4. Antigen Specific Immunomodulation
Vaccination and Adjuvants
Vaccination is a critically important tool in preventing infectious disease in humans and animals, and both passive and active vaccination are extensively employed in the horse [30]. Vaccination can be active where an antigen-specific immune response is provoked in the vaccinated animal by administration of an antigen in the form of a dead, live, or DNA vaccine. Success of all of these forms of vaccination is frequently dependent on the use of an effective adjuvant, which is a compound capable of amplifying and directing immune responses [31]. As such, adjuvants are one of the most important forms of immunomodulating agents in use in equine medicine.

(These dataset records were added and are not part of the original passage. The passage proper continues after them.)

Definition wb_sync : prog (WriteBehind E) StorageError () :=
  let* _ := flush in
  let* _ := on_base presync in
  let* _ := flush in
  on_base engine_sync.

(** A snapshot, and what it reads. *)
Definition wb_snapshot (w : WriteBehind E) : OverlaySnapshot :=
  mkOverlay (contents (wb_base w)) (wb_list w).
End engine.

#[global] Instance WriteBehind_KvStore {E} `{KvStore E} : KvStore (WriteBehind E) := {
  contents w := overlay (contents (wb_base w)) (wb_list w);
  commit := wb_commit;
  engine_sync := wb_sync;
  presync := on_base presync
}.

Section laws.
Context {E : Type} `{KvStoreLaws E}.

(** A flush changes nothing a reader sees, whether it succeeds or not. *)
Lemma flush_ok (w : WriteBehind E) r w' :
  flush w = (r, w') → contents w' = contents w ∧ (is_ok r = true → wb_list w' = []).
Proof.
  unfold flush. destruct (wb_list w) as [|l ls] eqn:Hl; [by intros [= <- <-]|]. rewrite <- Hl.
  destruct (commit (flush_batch (wb_list w)) _ (wb_base w)) as [[[]|x] e] eqn:Hc.
  - intros [= <- <-]. apply commit_ok in Hc. cbn [contents WriteBehind_KvStore wb_base wb_list
      drop_flushed set_base]. rewrite drop_all, Hc. split; [|done].
    done.
  - intros [= <- <-]. split; [|done]. apply commit_err in Hc.
    cbn [contents WriteBehind_KvStore wb_base wb_list set_base].
    destruct Hc as [-> | ->]; [done|]. pose proof (overlay_idem (contents (wb_base w)) (wb_list w) []) as Hi.
    by rewrite app_nil_r in Hi.
Qed.

Lemma on_base_contents (m : E → StorageResult () * E) (w : WriteBehind E) r w' :
  on_base m w = (r, w') →
  ∃ e, m (wb_base w) = (r, e) ∧ wb_list w' = wb_list w ∧ wb_base w' = e.
Proof.
  unfold on_base. destruct (m (wb_base w)) as [r0 e]. intros [= <- <-]. by exists e.
Qed.

Lemma push_layer_contents (w : WriteBehind E) b :
  contents (push_layer (from_batch b) w) = apply_batch b (contents w).
Proof. apply overlay_commit. Qed.

Lemma wb_commit_ok (w : WriteBehind E) b o r w' :
  wb_commit b o w = (r, w') →
  match r with
  | Ok _ => contents w' = apply_batch b (contents w)
  | Err _ => contents w' = contents w ∨ contents w' = apply_batch b (contents w)
  end.
Proof.
  unfold wb_commit. destruct (opt_sync o).
  - unfold pbind. destruct (flush w) as [[[]|x] w1] eqn:Hf; apply flush_ok in Hf as [Hc Hn].
    + specialize (Hn eq_refl). intros Hb. apply on_base_contents in Hb as (e & He & Hl & Hb).
      cbn [contents WriteBehind_KvStore]. rewrite Hl, Hn, Hb.
      cbn [contents WriteBehind_KvStore] in Hc. rewrite <- Hc, Hn. clear Hc.
      destruct r as [[]|x]; [by apply commit_ok in He|by apply commit_err in He].
    + intros [= <- <-]. by left.
  - unfold pmodify, pget, pbind. rewrite <- push_layer_contents.
    destruct (over_budget _); [|by intros [= <- <-]].
    intros Hf. apply flush_ok in Hf as [-> _]. destruct r; [done|by right].
Qed.

Lemma wb_sync_ok (w : WriteBehind E) r w' :
  wb_sync w = (r, w') → contents w' = contents w.
Proof.
  unfold wb_sync, pbind. destruct (flush w) as [[[]|x] w1] eqn:H1;
    apply flush_ok in H1 as [H1 _]; [|by intros [= <- <-]].
  destruct (on_base presync w1) as [r2 w2] eqn:H2. apply on_base_contents in H2 as (e2 & Hp & Hl2 & Hb2).
  apply presync_contents in Hp.
  assert (contents w2 = contents w1) as H2
    by (cbn [contents WriteBehind_KvStore]; by rewrite Hl2, Hb2, Hp).
  destruct r2 as [[]|x]; [|by intros [= <- <-]; congruence].
  destruct (flush w2) as [[[]|x] w3] eqn:H3; apply flush_ok in H3 as [H3 _];
    [|by intros [= <- <-]; congruence].
  intros (e4 & Hs & Hl4 & Hb4)%on_base_contents. apply sync_contents in Hs.
  cbn [contents WriteBehind_KvStore] in *. rewrite Hl4, Hb4, Hs. congruence.
Qed.

#[global] Instance WriteBehind_laws : KvStoreLaws (WriteBehind E).
Proof.
  split.
  - intros b o w w' Hc. by apply wb_commit_ok in Hc.
  - intros b o w x w' Hc. by apply wb_commit_ok in Hc.
  - intros w r w' Hs. by eapply wb_sync_ok.
  - intros w r w' (e & Hp & Hl & Hb)%on_base_contents. apply presync_contents in Hp.
    cbn [contents WriteBehind_KvStore]. by rewrite Hl, Hb, Hp.
Qed.

(** ** The byte count *)

Definition wb_wf (w : WriteBehind E) : Prop := wb_bytes w = layer_sum (wb_list w).

Lemma layer_sum_app l1 l2 : layer_sum (l1 ++ l2) = layer_sum l1 + layer_sum l2.
Proof.
  unfold layer_sum. induction l1 as [|l l1 IH]; cbn [app fmap list_fmap foldr]; [done|].
  rewrite IH. lia.
Qed.

Lemma flush_wf (w : WriteBehind E) r w' : wb_wf w → flush w = (r, w') → wb_wf w'.
Proof.
  unfold flush, wb_wf. intros Hw. destruct (wb_list w) as [|l ls] eqn:Hl; [by intros [= <- <-]; rewrite Hl|].
  rewrite <- Hl in *. destruct (commit _ _ (wb_base w)) as [[[]|x] e]; intros [= <- <-]; [|done].
  cbn [wb_bytes wb_list drop_flushed set_base]. rewrite drop_all, Hw. unfold layer_sum at 3. cbn. lia.
Qed.

Lemma wb_commit_wf (w : WriteBehind E) b o r w' : wb_wf w → wb_commit b o w = (r, w') → wb_wf w'.
Proof.
  intros Hw. unfold wb_commit. destruct (opt_sync o).
  - unfold pbind. destruct (flush w) as [[[]|x] w1] eqn:Hf; apply flush_wf in Hf; [|done| |done].
    + unfold on_base. destruct (commit b o (wb_base w1)) as [r1 e]. by intros [= <- <-].
    + by intros [= <- <-].
  - assert (wb_wf (push_layer (from_batch b) w)) as Hp.
    { unfold wb_wf. cbn [wb_bytes wb_list push_layer]. rewrite layer_sum_app, Hw.
      unfold layer_sum at 3. cbn [fmap list_fmap foldr]. lia. }
    unfold pmodify, pget, pbind. destruct (over_budget _); [by apply flush_wf|by intros [= <- <-]].
Qed.
End laws.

Passive vaccination is accomplished by administering preformed antibodies either as a plasma transfusion or in a concentrated form, such as in commercially available tetanus antitoxin. This strategy can be highly effective in diseases for which there is no available form of active vaccination (e.g., R. equi) or in high-risk situations when there is inadequate time for protection to be generated by active vaccination.
Hyposensitization
Because horses suffer from a number of hyposensitivity diseases, attempts have been made to perform antigen-specific immunosuppression. Examples include Sweet Itch and Recurrent Airway Obstruction. The principle of this type of therapy is that the immune response to an allergen can be redirected to reduce hypersensitivity disease. For example, Type 1 hypersensitivity disease may depend on a Th2 immune response. Treatments that can change this to a Th1 immune response may eliminate or control the hypersensitivity disease by changing the immune response from one dominated by IgE to one dominated by IgG [32]. Typically, hyposensitization treatments use injections of the allergen itself, starting with very small doses and gradually increasing the dose over time. This form of treatment depends on correct identification of the allergen against which the hypersensitivity disease is directed, and the difficulty in identifying these allergens using available intradermal testing methodologies [33,34] may provide an explanation for the mixed success of hyposensitization treatment in horses [35]. Prospects for hyposensitization therapy may be improved by new techniques to produce large numbers of recombinant allergens [36,37]. These allergens are far better defined than conventionally prepared allergen extracts, and in initial experimental studies of recurrent airway obstruction (RAO), they were found to be far superior in terms of specificity and sensitivity for detection of allergen-specific IgE. Such developments, together with the developments of DNA vaccination strategies incorporating CpG immunomodulation for hyposensitization [38-40], mean that there is a good chance that new and effective therapies will be developed in the future.
5. Conclusions
The properties and efficacy of immunosuppressive agents are generally well documented as are the effects of antigen-specific immunostimulant adjuvants. These treatment modalities are well-established and important tools in equine clinical medicine. Our understanding of the practical value of non-specific equine immunostimulants is less developed and requires careful scrutiny of controlled clinical studies to select useful treatments.
Footnote
- Baypamune, Bayer Corporation, Animal Health Division, PO Box 390, Shawnee Mission, KS 66201-0390.